:: Task item ::
The line containing "The three stages" marks the end: write out exactly every line from the first line of the data below through that line, and only those.

:: Collected data ::

(** * convert_ruby.py: the Ruby-to-C# transpiler pipeline

    A shallow embedding of [src/convert_ruby.py]: the lexer
    [tokenize_ruby_code], the stack-based block parser [parse_tokens] and
    the renderer [transpile_to_csharp], followed by the properties that the
    specification states about them.

    The three stages are modelled as functions on values; the limits of the
    interpreter (recursion depth, memory) and the two file operations
    around the pipeline are outside the model. *)

From Stdlib Require Import String Ascii.
From Stdlib Require Import List NArith Bool Lia Arith.
Import ListNotations.

Local Open Scope N_scope.
Local Open Scope list_scope.

(** ** Strings

    A Python [str] is a sequence of Unicode code points.  A code point is
    an [N]; a string is a list of code points, so that [+] on strings is
    [++] and [==] is equality of lists. *)

Definition char := N.
Definition str := list char.

(** [py "..."] is the Python literal with the same (ASCII) characters. *)
Definition py (s : string) : str := map N_of_ascii (list_ascii_of_string s).

(** The newline character, written [\n] in the source. *)
Definition nl : str := [10].

Definition str_eqb (a b : str) : bool :=
  if list_eq_dec N.eq_dec a b then true else false.

(** ** Exceptions

    The two exceptions the pipeline can raise on its own data: [list.pop]
    on an empty list and [list[0]] on an empty list raise [IndexError];
    subscripting a dict with a key it does not hold raises [KeyError]. *)

Inductive exn := IndexError | KeyError.

Inductive result (A : Type) : Type :=
| Ok (a : A)
| Raise (e : exn).
Arguments Ok {A} a.
Arguments Raise {A} e.

Definition bind {A B} (m : result A) (k : A -> result B) : result B :=
  match m with
  | Ok a => k a
  | Raise e => Raise e
  end.

Notation "x <- m ;; k" := (bind m (fun x => k))
  (at level 61, m at next level, right associativity).

(** ** Lexer: [tokenize_ruby_code]

    [re.findall(r"[A-Za-z_][A-Za-z0-9_]*|\S", code)] *)

Module Lexer.

(** [\s] on a [str] pattern: the Unicode whitespace characters. *)
Definition is_space (c : char) : bool :=
  ((9 <=? c) && (c <=? 13)) || ((28 <=? c) && (c <=? 32))
  || (c =? 133) || (c =? 160) || (c =? 5760)
  || ((8192 <=? c) && (c <=? 8202))
  || (c =? 8232) || (c =? 8233) || (c =? 8239) || (c =? 8287)
  || (c =? 12288).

:: Response ::
(** * convert_ruby.py: the Ruby-to-C# transpiler pipeline

    A shallow embedding of [src/convert_ruby.py]: the lexer
    [tokenize_ruby_code], the stack-based block parser [parse_tokens] and
    the renderer [transpile_to_csharp], followed by the properties that the
    specification states about them.

    The three stages are modelled as functions on values; the limits of the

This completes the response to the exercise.